We define the number of particles in the filter here as 2 for simplicity. For the main results presented, we used 320 particles.
## Build a particle filter
filter <- dust2::dust_filter_create(cowflu:::cows(), 0, #0 is "time_start"
data_week, n_particles = 2, n_threads = 32, dt = 1)
#> Warning: Reducing 'n_threads' from requested 32 to 2, to match the total number of
#> particles
## Build a likelihood
likelihood <- dust2::dust_likelihood_monty(filter, prior_packer,
save_state = FALSE
#,save_trajectories = c("outbreak_region", "infected_herds_region", "probability_test_pass_region")
)
## We combine the prior and the likelihood to create a posterior:
posterior <- prior + likelihoodWe also set the variance-covariance matrix for each parameter to be used when exploring parameter space in-chain.
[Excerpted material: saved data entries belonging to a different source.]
(** X20. The life of a job, from the request to the history.  A job is
    started by [start_job] with parameters that are a dictionary, the
    worker handles the queued item and the simulator process prints fewer
    than 2000 lines and returns [returncode], then the reconciler runs one
    cycle, at a second [t_sync] of the clock of the web process; Redis and
    the database answer throughout, the id is new and has no colon, and the
    times and the code are in the range of their columns.  Then
    [get_job_by_id] returns the job with the status [completed] when the
    code is 0 and [failed] otherwise, the second of the request as
    [created_at], the start and finish times the worker read, the exit code,
    the path of the result file when it was written (the empty string
    otherwise), an empty error, the parameters of the request, and as
    [last_updated] what [datetime.utcnow().timestamp()] gives at [t_sync],
    which is [t_sync] only in the zone UTC. *)
Theorem finished_job_reaches_table (rt : runtime) (exn_text : exn -> pystr)
    (LOG_BATCH_LIMIT : Z) (job_id : pystr) (d : list (pystr * json)) (w : world)
    (p item : pystr) (queue : list pystr) (env : simulator_worker.run)
    (lines : list pystr) (returncode : Z) (result_written : bool) (t_sync : Z) :
  redis_faults w = [] -> duck_faults w = [] -> DuckDB.txn (duck w) = None ->
  json_dumps rt (JDict d) = Some p -> p <> [] -> json_loads rt p = Some (JDict d) ->
  json_dumps rt (JDict [(lit "id", JStr job_id); (lit "params", JDict d)]) = Some item ->
  58%N ∉ job_id ->
  no_job_key (redis w) ->
  list_at (redis w) bench_runner.JOB_QUEUE_KEY = Some queue ->
  Redis.keyspace (redis w) !! (JOB_LOG_PREFIX ++ job_id) = None ->
  simulator_worker.child env = simulator_worker.Exited lines returncode result_written ->
  (length lines < 2000)%nat ->
  DuckDB.fits_bigint (clock w) = true ->
  DuckDB.fits_bigint (simulator_worker.t_start env) = true ->
  DuckDB.fits_bigint (simulator_worker.t_end env) = true ->
  DuckDB.fits_integer returncode = true ->
  DuckDB.fits_bigint (utc_as_local rt t_sync) = true ->
  let w1 := (bench_runner.start_job rt job_id (JDict d) w).2 in
  let w2 := worked rt exn_text (JDict [(lit "id", JStr job_id); (lit "params", JDict d)])
                   env w1 in
  let w3 := (_sync_jobs_and_logs_once rt LOG_BATCH_LIMIT (at_time t_sync w2)).2 in
  (get_job_by_id rt job_id w3).1
  = Ok (Some {| s_id := job_id;
                s_status := Some (if returncode =? 0 then lit "completed" else lit "failed");
                s_created_at := Some (clock w);
                s_started_at := Some (simulator_worker.t_start env);
                s_finished_at := Some (simulator_worker.t_end env);
                s_exit_code := Some returncode;
                s_result_path :=
                  Some (if result_written
                        then simulator_worker.RESULTS_DIR ++ lit "/bench_result_"
                             ++ job_id ++ lit ".json"
                        else []);
                s_error := Some [];
                s_params := JDict d;
                s_last_updated := Some (utc_as_local rt t_sync) |}).
Proof.
  intros Hrf Hdf Htx Hp Hne Hl Hi Hid Hno Hq Hlog Hc Hlen Hck Ht0 Ht1 Hcode Hts w1 w2 w3.
  assert (Hk : Redis.keyspace (redis w) !! (JOB_HASH_PREFIX ++ job_id) = None).
  { destruct (Redis.keyspace (redis w) !! (JOB_HASH_PREFIX ++ job_id)) eqn:E; [|reflexivity].
    pose proof (Hno _ (ex_intro _ _ E)) as H. rewrite job_key_prefix in H. discriminate. }
  assert (Hw1 : w1 = started job_id p item queue w).
  { unfold w1. now rewrite (start_job_effect rt job_id (JDict d) w p item queue Hrf Hp Hi Hk Hq). }
  set (key := JOB_HASH_PREFIX ++ job_id) in *.
  set (logkey := JOB_LOG_PREFIX ++ job_id) in *.
  set (out_path := simulator_worker.RESULTS_DIR ++ lit "/bench_result_" ++ job_id ++ lit ".json").
  (* the worker *)
  set (ww := {| simulator_worker.server := redis w1; simulator_worker.faults := [] |}).
  assert (Hh : handling job_id (redis w1) (job_meta job_id (clock w) p) [] ww).
  { unfold handling, ww. cbn [simulator_worker.server simulator_worker.faults].
    split; [reflexivity|]. rewrite Hw1. unfold started.
    cbn [redis Redis.with_keyspace Redis.keyspace]. split; [|split].
    - rewrite lookup_insert_ne by (apply not_eq_sym, job_key_not_queue_key).
      apply lookup_insert_eq.
    - unfold list_at. cbn [Redis.keyspace Redis.with_keyspace].
      rewrite lookup_insert_ne by (apply not_eq_sym, log_key_not_queue_key).
      rewrite lookup_insert_ne by apply job_key_not_log_key.
      fold logkey. now rewrite Hlog.
    - intros k _ _. reflexivity. }
  destruct (process_job_clean rt exn_text
              (JDict [(lit "id", JStr job_id); (lit "params", JDict d)]) env job_id d
              lines returncode result_written (redis w1) _ ww eq_refl eq_refl Hc Hh Hlen)
    as (ww' & Eww & Hh').
  cbv zeta in Hh'. fold out_path in Hh'.
  destruct (finished_job_fields job_id (clock w) p (simulator_worker.t_start env)
              (simulator_worker.t_end env) returncode result_written out_path)
    as (Fst & Fc & Fs & Ff & Fx & Fr & Fe & Fp).
  cbv zeta in Fst, Fc, Fs, Ff, Fx, Fr, Fe, Fp.
  match type of Hh' with handling _ _ ?m _ _ => set (meta := m) in * end.
  destruct Hh' as (_ & Hmeta & _ & Hframe).
  set (wt := at_time t_sync w2) in *.
  assert (Hw2 : redis wt = simulator_worker.server ww').
  { unfold wt, at_time, w2, worked. cbn [redis]. fold ww. now rewrite Eww. }
  assert (Hrf2 : redis_faults wt = [])
    by (unfold wt, at_time, w2, worked; cbn; rewrite Hw1; exact Hrf).
  assert (Hdf2 : duck_faults wt = [])
    by (unfold wt, at_time, w2, worked; cbn; rewrite Hw1; exact Hdf).
  assert (Htx2 : DuckDB.txn (duck wt) = None)
    by (unfold wt, at_time, w2, worked; cbn; rewrite Hw1; exact Htx).
  assert (Hck2 : clock wt = t_sync) by reflexivity.
  rewrite <- Hw2 in Hmeta, Hframe.
  assert (Hkeys : Redis.KEYS_prefix JOB_HASH_PREFIX (redis wt) = (Ok [key], redis wt)).
  { apply (keys_single _ key _ Hmeta (job_key_prefix job_id)).
    intros k Hk1 Hsome.
    destruct (decide (k = logkey)) as [-> | Hk2]; [apply log_key_no_prefix|].
    rewrite (Hframe k Hk1 Hk2) in Hsome. rewrite Hw1 in Hsome. unfold started in Hsome.
    cbn [redis Redis.with_keyspace Redis.keyspace] in Hsome.
    destruct (decide (k = bench_runner.JOB_QUEUE_KEY)) as [-> | Hk3];
      [apply queue_key_no_prefix|].
    rewrite lookup_insert_ne in Hsome by (intros E; apply Hk3; symmetry; exact E).
    rewrite lookup_insert_ne in Hsome by (intros E; apply Hk1; symmetry; exact E).
    now apply Hno. }
  assert (Hmne : meta <> ∅).
  { intros E. rewrite E, lookup_empty in Fst. discriminate. }
  pose proof (int_field_of_int rt meta _ _ Fc) as Ic.
  pose proof (int_field_of_int rt meta _ _ Fs) as Is.
  pose proof (int_field_of_int rt meta _ _ Ff) as If.
  pose proof (int_field_of_int rt meta _ _ Fx) as Ix.
  set (r := job_values rt
              (job_record rt key meta (Some (clock w)) (Some (simulator_worker.t_start env))
                 (Some (simulator_worker.t_end env)) (Some returncode))
              (utc_as_local rt (clock wt))).
  assert (Hrow : r = {| DuckDB.j_id := job_id;
                        DuckDB.j_status :=
                          Some (if returncode =? 0 then lit "completed" else lit "failed");
                        DuckDB.j_created_at := Some (clock w);
                        DuckDB.j_started_at := Some (simulator_worker.t_start env);
                        DuckDB.j_finished_at := Some (simulator_worker.t_end env);
                        DuckDB.j_exit_code := Some returncode;
                        DuckDB.j_result_path := Some (if result_written then out_path else []);
                        DuckDB.j_error := Some [];
                        DuckDB.j_params := Some p;
                        DuckDB.j_last_updated := Some (utc_as_local rt t_sync) |}).
  { unfold r, job_values, job_record. cbn [id status created_at started_at finished_at
      exit_code result_path error params int_or_0].
    unfold key. rewrite (job_id_of_key job_id Hid), Fst, Fr, Fe, Hck2.
    unfold params_field. rewrite Fp.
    destruct p as [|c0 p0]; [congruence|]. cbn [str_truthy]. rewrite Hl.
    cbn [params_column]. rewrite Hp. reflexivity. }
  destruct (reconcile_single rt LOG_BATCH_LIMIT key job_id meta _ _ _ _ wt
              Hrf2 Hdf2 Htx2 Hkeys Hmeta Hmne Ic Is If Ix) as [_ Hget].
  - fold r. rewrite Hrow. reflexivity.
  - fold r. rewrite Hrow. unfold DuckDB.job_row_fits. cbn.
    rewrite Hck, Ht0, Ht1, Hcode, Hts. reflexivity.
  - fold w3 r in Hget. rewrite Hget, Hrow. unfold job_dict.
    cbn [DuckDB.j_id DuckDB.j_status DuckDB.j_created_at
      DuckDB.j_started_at DuckDB.j_finished_at DuckDB.j_exit_code DuckDB.j_result_path
      DuckDB.j_error DuckDB.j_params DuckDB.j_last_updated].
    unfold read_params. destruct p as [|c0 p0]; [congruence|]. cbn [str_truthy].
    rewrite Hl. reflexivity.
Qed.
We use a diagonal matrix, i.e. no covariance between parameters.
Launch fits
We reset the weighting on particles on average every 200 steps, as shown in the sampler setup.
For simplicity’s sake, this vignette runs 4 chains for 20 samples each. Average run time of < 2mins. For the full model analysis we ran 16 chains of 40,000 samples.
## Build sampler
sampler <- monty::monty_sampler_random_walk(vcv_matrix,
rerun_every = 200,
rerun_random = TRUE)
## Run the samples
fitting_samples <- monty::monty_sample(posterior, sampler,
n_steps = 20,
n_chains = 4,
initial = prior_packer$pack(pars) )The resulting fitting_samples item is a list of 5 items.
fittings_samples$pars is samples from the posterior
distribution, which we shall use in the following vignette titled
“Simulating the model with fit parameters”.